** Task goal **
Please return all lines from the records below that include the string "what".

[Dataset entries]
(** X7: the by-model filter matches the tag exactly (letter case
    included); a feed without a model tag is returned for no argument. *)
Theorem model_filter_exact (model_tag : string) (w : World) (cat : DataFrame) :
  catalog w = Some cat ->
  exists (found : DataFrame) (w' : World),
    MCPTools.filter_by_model model_tag w =
      (Ret (PDict [ ("feeds", to_dict_records found);
                    ("model_tag", PScalar (SStr model_tag));
                    ("count", PScalar (SInt (len found))) ]), w')
    /\ found `sublist_of` cat
    /\ (forall row, row ∈ found <-> row ∈ cat /\ MODL_TAG (feed row) = Some model_tag)
    /\ (forall row, row ∈ found -> MODL_TAG (feed row) <> None).
Proof.
  intros Hcat.
  set (p := fun r : Row => match MODL_TAG (feed r) with
                           | Some t => String.eqb t model_tag
                           | None => false
                           end).
  assert (forall row, row ∈ select p cat
                      <-> row ∈ cat /\ MODL_TAG (feed row) = Some model_tag) as Hrows.
  { intros row. rewrite elem_of_select. unfold p.
    destruct (MODL_TAG (feed row)) as [t|]; [|by intuition].
    rewrite String.eqb_eq. split; intros [? ?]; split; congruence. }
  exists (select p cat). eexists. split; [|split; [apply select_sublist|split; [done|]]].
  - unfold MCPTools.filter_by_model.
    erewrite wrapper_run;
      [done|apply (selection_run p w cat Hcat)|apply (heap_grown_first _ _ [] [_])].
  - intros row [_ Htag]%Hrows. by rewrite Htag.
Qed.

Lemma model_filter_exact_example :
  exists (found : DataFrame) (w' : World),
    MCPTools.filter_by_model "Viper-VL" small_world =
      (Ret (PDict [ ("feeds", to_dict_records found);
                    ("model_tag", PScalar (SStr "Viper-VL"));
                    ("count", PScalar (SInt (len found))) ]), w')
    /\ found `sublist_of` read_csv [FD_001; FD_002; FD_003]
    /\ (forall row, row ∈ found
                    <-> row ∈ read_csv [FD_001; FD_002; FD_003]
                        /\ MODL_TAG (feed row) = Some "Viper-VL")
    /\ (forall row, row ∈ found -> MODL_TAG (feed row) <> None).
Proof.
  apply (model_filter_exact "Viper-VL" small_world (read_csv [FD_001; FD_002; FD_003])).
  reflexivity.
Defined.
(** C7 (amended).  Cleaning (every run of whitespace to one space, then
    trim) is idempotent.  The cleaned text each extraction routine
    computes, [mainContent] in [detectAndExtractTC] and the value of
    [extractTCContent], is left as it is by cleaning it again.  On the
    returned field, cut at 10,000 characters, cleaning again only trims
    the end, that is removes at most the space the cut may have left: the
    field is its cleaned form, or its cleaned form followed by one space.
    Cleaning changes nothing when the cleaned text has at most 10,000
    characters. *)
Theorem cleaning_is_idempotent (s : jsstr) (d : Document) :
  normalize (normalize s) = normalize s
  /\ normalize (Popup.mainContent d) = Popup.mainContent d
  /\ normalize (Content.extractTCContent d) = Content.extractTCContent d
  /\ normalize (Popup.text (Popup.detectAndExtractTC d))
     = trimEnd (Popup.text (Popup.detectAndExtractTC d))
  /\ normalize (Content.content (Content.analyzeTCContent d))
     = trimEnd (Content.content (Content.analyzeTCContent d))
  /\ (Popup.text (Popup.detectAndExtractTC d)
      = normalize (Popup.text (Popup.detectAndExtractTC d))
      \/ Popup.text (Popup.detectAndExtractTC d)
         = normalize (Popup.text (Popup.detectAndExtractTC d)) ++ str " ")
  /\ (Content.content (Content.analyzeTCContent d)
      = normalize (Content.content (Content.analyzeTCContent d))
      \/ Content.content (Content.analyzeTCContent d)
         = normalize (Content.content (Content.analyzeTCContent d)) ++ str " ")
  /\ ((length (Popup.mainContent d) <= 10000)%nat ->
      normalize (Popup.text (Popup.detectAndExtractTC d))
      = Popup.text (Popup.detectAndExtractTC d))
  /\ ((length (Content.extractTCContent d) <= 10000)%nat ->
      normalize (Content.content (Content.analyzeTCContent d))
      = Content.content (Content.analyzeTCContent d)).
Proof.
  pose proof (normalize_normal (Popup.rawText d)) as Hm. fold (Popup.mainContent d) in Hm.
  pose proof (extractTCContent_normal d) as Hc.
  split; [apply normalize_idempotent|].
  split; [now apply normalize_of_normal|].
  split; [now apply normalize_of_normal|].
  split; [now apply normalize_cut|].
  split; [now apply normalize_cut|].
  split; [exact (normalize_cut_cases 10000 _ Hm)|].
  split; [exact (normalize_cut_cases 10000 _ Hc)|].
  cbn [Popup.text Popup.detectAndExtractTC Content.content Content.analyzeTCContent].
  split; intros Hlen; rewrite (substring0_short _ _ Hlen); now apply normalize_of_normal.
Qed.

Lemma cleaning_is_idempotent_witness :
  normalize (Popup.text (Popup.detectAndExtractTC title_only_page))
  = Popup.text (Popup.detectAndExtractTC title_only_page)
  /\ normalize (Content.content (Content.analyzeTCContent title_only_page))
     = Content.content (Content.analyzeTCContent title_only_page).
Proof.
  destruct (cleaning_is_idempotent [] title_only_page)
    as (_ & _ & _ & _ & _ & _ & _ & Hp & Hc).
  split; [apply Hp|apply Hc]; apply Nat.leb_le; vm_compute; reflexivity.
Defined.

(* ------------------------------------------------------------------ *)
(** ** Counting words *)

Example tokens_ex :
  tokens (str "  you  hereby agree ") = [str "you"; str "hereby"; str "agree"].
Proof. reflexivity. Qed.
(** * astro-mermaid: the markdown and HTML tree transformers

    A shallow embedding of [astro-mermaid-integration.js]: the HTML escaper
    [escapeHtml], the HAST serializer [serializeHastChildren], and the two
    tree transformers [remarkMermaidPlugin] (markdown tree) and
    [rehypeMermaidPlugin] (HTML tree), with the traversal of
    [unist-util-visit] they both run on.

    JavaScript strings are modelled as [string]: the five characters the
    escaper looks at are ASCII, and every other unit of a string is opaque
    to the code.  Objects with ordered keys ([properties]) are association
    lists in [Object.entries] order.  The trees are trees (no node is shared),
    so the in-place mutation of the source is the function from the tree
    before to the tree after. *)

From Stdlib Require Import String Ascii List Arith Lia Bool DecimalString.
Import ListNotations.

Local Open Scope string_scope.
#[local] Set Warnings "-register-all".

(** ** JavaScript helpers *)

(** The double quote, which a string literal cannot hold directly. *)
Definition dquote : ascii := "034"%char.

(** [Array.prototype.join]. *)
Fixpoint join (sep : string) (items : list string) : string :=
  match items with
  | [] => ""
  | [x] => x
  | x :: rest => x ++ sep ++ join sep rest
  end.

(** [Array.prototype.includes] on an array of strings. *)
Fixpoint includes (items : list string) (x : string) : bool :=
  match items with
  | [] => false
  | y :: rest => (y =? x) || includes rest x
  end.
Lemma ToKindMeta_not_exists T v :
  Exists v = false → ToKindMeta T v = Returns (zeroMeta T, Some ErrValueNotExist).
Proof. unfold ToKindMeta. by intros ->. Qed.

Lemma ToKindMeta_exists T v :
  Exists v = true →
  ToKindMeta T v =
    match Validate (kind_item T v) with
    | Some _ => Returns (zeroMeta T, Some (ewrap (Err (kind_item T v)) ErrValueNotAKind))
    | None =>
        match Decode T (kind_item T v) with
        | inr err => Panics (Details err)
        | inl meta => Returns (meta, None)
        end
    end.
Proof. unfold ToKindMeta, kind_item. by intros ->. Qed.

Lemma ToKindMeta_invalid T v :
  Exists v = true → validates T v = false →
  ToKindMeta T v = Returns (zeroMeta T, Some (ewrap (Err (kind_item T v)) ErrValueNotAKind)).
Proof.
  intros Hex Hval. rewrite ToKindMeta_exists by done.
  unfold validates in Hval. by destruct (Validate _).
Qed.

Lemma ToKindMeta_valid T v m :
  Exists v = true → validates T v = true → Decode T (kind_item T v) = inl m →
  ToKindMeta T v = Returns (m, None).
Proof.
  intros Hex Hval Hdec. rewrite ToKindMeta_exists by done.
  unfold validates in Hval. destruct (Validate _); [done|]. by rewrite Hdec.
Qed.

Lemma ToKindMeta_diverged T v err :
  Exists v = true → validates T v = true → Decode T (kind_item T v) = inr err →
  ToKindMeta T v = Panics (Details err).
Proof.
  intros Hex Hval Hdec. rewrite ToKindMeta_exists by done.
  unfold validates in Hval. destruct (Validate _); [done|]. by rewrite Hdec.
Qed.

(** C3: ToKindMeta[T](v) returns metadata with a nil error only if [v]
    exists, its unification with the framework definition of T's category
    validates, and the metadata is what that unification decodes to.  If
    [v] does not exist it returns ErrValueNotExist; if the unification does
    not validate it returns ewrap(item.Err(), ErrValueNotAKind); in both
    cases the struct returned beside the error is the zero value of T. *)
Theorem ToKindMeta_trusted_only_if_valid T v :
  (∀ m, ToKindMeta T v = Returns (m, None) →
        Exists v = true ∧ Validate (kind_item T v) = None ∧
        Decode T (kind_item T v) = inl m) ∧
  (Exists v = false →
     ToKindMeta T v = Returns (zeroMeta T, Some ErrValueNotExist)) ∧
  (Exists v = true → ∀ e, Validate (kind_item T v) = Some e →
     ToKindMeta T v =
       Returns (zeroMeta T, Some (ewrap (Err (kind_item T v)) ErrValueNotAKind))).
Proof.
  split; [|split].
  - intros m. destruct (Exists v) eqn:Hex.
    + rewrite ToKindMeta_exists by done.
      destruct (Validate (kind_item T v)); [done|].
      destruct (Decode T (kind_item T v)); [|done].
      by intros [= ->].
    + by rewrite ToKindMeta_not_exists.
  - apply ToKindMeta_not_exists.
  - intros Hex e He. rewrite ToKindMeta_exists by done. by rewrite He.
Qed.

Lemma ToSomeKindMeta_not_exists v :
  Exists v = false → ToSomeKindMeta v = Returns (None, Some ErrValueNotExist).
Proof. unfold ToSomeKindMeta. by intros ->. Qed.

(** One attempt of [ToSomeKindMeta]: what happens at a category, given
    what the attempts after it amount to. *)
Definition attempt (T : Category) (v : Value)
    (rest : outcome (option SomeKindMeta * option error))
  : outcome (option SomeKindMeta * option error) :=
  '(meta, err) ← ToKindMeta T v;
  if err is None then Returns (Some (toSome T meta), None) else rest.

Lemma ToSomeKindMeta_attempts v :
  Exists v = true →
  ToSomeKindMeta v =
    attempt Raw v (attempt CoreStructured v (attempt CustomStructured v
      (attempt SlotImpl v (Returns (None, Some ErrValueNotAKind))))).
Proof. unfold ToSomeKindMeta, attempt. by intros ->. Qed.

Lemma attempt_invalid T v rest :
  Exists v = true → validates T v = false → attempt T v rest = rest.
Proof. intros Hex Hval. unfold attempt. by rewrite ToKindMeta_invalid. Qed.

Lemma attempt_valid T v m rest :
  Exists v = true → validates T v = true → Decode T (kind_item T v) = inl m →
  attempt T v rest = Returns (Some (toSome T m), None).
Proof. intros Hex Hval Hdec. unfold attempt. by erewrite ToKindMeta_valid. Qed.

Lemma attempt_diverged T v err rest :
  Exists v = true → validates T v = true → Decode T (kind_item T v) = inr err →
  attempt T v rest = Panics (Details err).
Proof. intros Hex Hval Hdec. unfold attempt. by erewrite ToKindMeta_diverged. Qed.

(** C4: ToSomeKindMeta returns ErrValueNotExist when [v] does not exist.
    For an existing [v] it returns the metadata decoded for the first
    category, in the order raw, core-structured, custom-structured,
    slot-implementation, whose unification validates, with a nil error; and
    it returns ErrValueNotAKind when none of the four validates. *)
Theorem ToSomeKindMeta_first_valid v :
  (Exists v = false → ToSomeKindMeta v = Returns (None, Some ErrValueNotExist)) ∧
  (Exists v = true →
     (∀ T m, first_valid v = Some T → Decode T (kind_item T v) = inl m →
             ToSomeKindMeta v = Returns (Some (toSome T m), None)) ∧
     (first_valid v = None →
        ToSomeKindMeta v = Returns (None, Some ErrValueNotAKind))).
Proof.
  split; [apply ToSomeKindMeta_not_exists|].
  intros Hex. rewrite ToSomeKindMeta_attempts by done.
  unfold first_valid. simpl.
  destruct (validates Raw v) eqn:H1.
  { split; [|done]. intros T m [= <-] Hdec. by apply attempt_valid. }
  rewrite (attempt_invalid Raw) by done.
  destruct (validates CoreStructured v) eqn:H2.
  { split; [|done]. intros T m [= <-] Hdec. by apply attempt_valid. }
  rewrite (attempt_invalid CoreStructured) by done.
  destruct (validates CustomStructured v) eqn:H3.
  { split; [|done]. intros T m [= <-] Hdec. by apply attempt_valid. }
  rewrite (attempt_invalid CustomStructured) by done.
  destruct (validates SlotImpl v) eqn:H4.
  { split; [|done]. intros T m [= <-] Hdec. by apply attempt_valid. }
  rewrite (attempt_invalid SlotImpl) by done.
  split; [done|done].
Qed.

(** When the first category that validates does not decode, the Go structs
    and the CUE framework have diverged, and [ToSomeKindMeta] panics. *)
Lemma ToSomeKindMeta_diverged v T err :
  Exists v = true → first_valid v = Some T → Decode T (kind_item T v) = inr err →
  ToSomeKindMeta v = Panics (Details err).
Proof.
  intros Hex Hfirst Hdec. rewrite ToSomeKindMeta_attempts by done.
  unfold first_valid in Hfirst. simpl in Hfirst.
  destruct (validates Raw v) eqn:H1.
  { injection Hfirst as <-. by apply attempt_diverged. }
  rewrite (attempt_invalid Raw) by done.
  destruct (validates CoreStructured v) eqn:H2.
  { injection Hfirst as <-. by apply attempt_diverged. }
  rewrite (attempt_invalid CoreStructured) by done.
  destruct (validates CustomStructured v) eqn:H3.
  { injection Hfirst as <-. by apply attempt_diverged. }
  rewrite (attempt_invalid CustomStructured) by done.
  destruct (validates SlotImpl v) eqn:H4; [|done].
  injection Hfirst as <-. by apply attempt_diverged.
Qed.

(** C10: for a declaration whose Meta is a RawMeta (IsRaw holds),
    BindKindLineage returns (nil, nil); for a core-structured,
    custom-structured or slot-implementation declaration it returns what
    thema.BindLineage returns for the value at the declaration's "lineage"
    path, with the given runtime (Grafana's own when nil) and options. *)
Theorem BindKindLineage_by_category decl rt opts :
  (IsRaw decl = true → BindKindLineage decl rt opts = Returns (None, None)) ∧
  (IsCoreStructured decl = true ∨ IsCustomStructured decl = true ∨ IsSlotImpl decl = true →
     BindKindLineage decl rt opts =
       Returns (BindLineage (LookupPath (V decl) [Str "lineage"])
                            (default GrafanaThemaRuntime rt) opts)).
Proof.
  unfold IsRaw, IsCoreStructured, IsCustomStructured, IsSlotImpl, BindKindLineage.
  destruct (Meta decl) as [[m|m|m|m]|]; destruct rt; simpl; split; try done;
    intros [?|[?|?]]; done.
Qed.

(** *** The rest of load.go *)

(** [cuectx.BuildGrafanaInstance]; the context and the overlay may be nil. *)
Variable BuildGrafanaInstance :
  string → string → option CueContext → option FS → Value * option CueError.

(** [LoadAnyKindFS], for a context that is not nil. *)
Definition LoadAnyKindFS (kfs : FS) (path : string) (ctx : CueContext)
  : outcome (option SomeDecl * option error) :=
  let '(inst, err) := InstancesWithThema kfs path in
  match err with
  | Some e => Returns (None, Some (FromCue e))
  | None =>
      let vk := BuildInstance ctx inst in
      match Validate vk with
      | Some e => Returns (None, Some (FromCue e))
      | None =>
          '(meta, err) ← ToSomeKindMeta vk;
          let pkd := mkSomeDecl vk meta in
          match err with
          | Some e => Returns (None, Some e)
          | None => Returns (Some pkd, None)
          end
      end
  end.

(** [Decl[T]]: a declaration whose category is known statically. *)
Record Decl (T : Category) := mkDecl {
  Decl_V : Value;
  Decl_Meta : KindMetas T
}.
Arguments mkDecl {T}.
Arguments Decl_V {T}.
Arguments Decl_Meta {T}.

(** [Decl.Some] *)
Definition Some_ {T : Category} (decl : Decl T) : SomeDecl :=
  mkSomeDecl (Decl_V decl) (Some (toSome T (Decl_Meta decl))).

(** The type parameter of [LoadCoreKind]: [RawMeta | CoreStructuredMeta]. *)
Inductive CoreKindMetas :=
  | CoreRaw
  | CoreCoreStructured.

Definition category_of (T : CoreKindMetas) : Category :=
  match T with
  | CoreRaw => Raw
  | CoreCoreStructured => CoreStructured
  end.

Definition LoadCoreKind (T : CoreKindMetas) (declpath : string)
    (ctx : option CueContext) (overlay : option FS)
  : outcome (option (Decl (category_of T)) * option error) :=
  let '(vk, err) := BuildGrafanaInstance declpath "kind" ctx overlay in
  match err with
  | Some e => Returns (None, Some (FromCue e))
  | None =>
      '(meta, err) ← ToKindMeta (category_of T) vk;
      let decl := mkDecl vk meta in
      match err with
      | Some e => Returns (None, Some e)
      | None => Returns (Some decl, None)
      end
  end.

(** The outcomes of [ToSomeKindMeta] on an existing value, by the first
    category that validates. *)
Lemma ToSomeKindMeta_exists v :
  Exists v = true →
  ToSomeKindMeta v =
    match first_valid v with
    | None => Returns (None, Some ErrValueNotAKind)
    | Some T =>
        match Decode T (kind_item T v) with
        | inl m => Returns (Some (toSome T m), None)
        | inr err => Panics (Details err)
        end
    end.
Proof.
  intros Hex. destruct (first_valid v) as [T|] eqn:Hfirst.
  - destruct (Decode T (kind_item T v)) as [m|err] eqn:Hdec.
    + rewrite ToSomeKindMeta_attempts by done.
      unfold first_valid in Hfirst. simpl in Hfirst.
      destruct (validates Raw v) eqn:H1.
      { injection Hfirst as <-. by apply attempt_valid. }
      rewrite (attempt_invalid Raw) by done.
      destruct (validates CoreStructured v) eqn:H2.
      { injection Hfirst as <-. by apply attempt_valid. }
      rewrite (attempt_invalid CoreStructured) by done.
      destruct (validates CustomStructured v) eqn:H3.
      { injection Hfirst as <-. by apply attempt_valid. }
      rewrite (attempt_invalid CustomStructured) by done.
      destruct (validates SlotImpl v) eqn:H4; [|done].
      injection Hfirst as <-. by apply attempt_valid.
    + by eapply ToSomeKindMeta_diverged.
  - rewrite ToSomeKindMeta_attempts by done.
    unfold first_valid in Hfirst. simpl in Hfirst.
    destruct (validates Raw v) eqn:H1; [done|].
    destruct (validates CoreStructured v) eqn:H2; [done|].
    destruct (validates CustomStructured v) eqn:H3; [done|].
    destruct (validates SlotImpl v) eqn:H4; [done|].
    by rewrite !attempt_invalid.
Qed.

Lemma first_valid_Some v T :
  first_valid v = Some T → validates T v = true.
Proof.
  unfold first_valid. simpl.
  repeat (case_match; [by intros [= <-]|]). done.
Qed.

** Answer section **
    validates, and the metadata is what that unification decodes to.  If
(** One attempt of [ToSomeKindMeta]: what happens at a category, given
    what the attempts after it amount to. *)
    custom-structured or slot-implementation declaration it returns what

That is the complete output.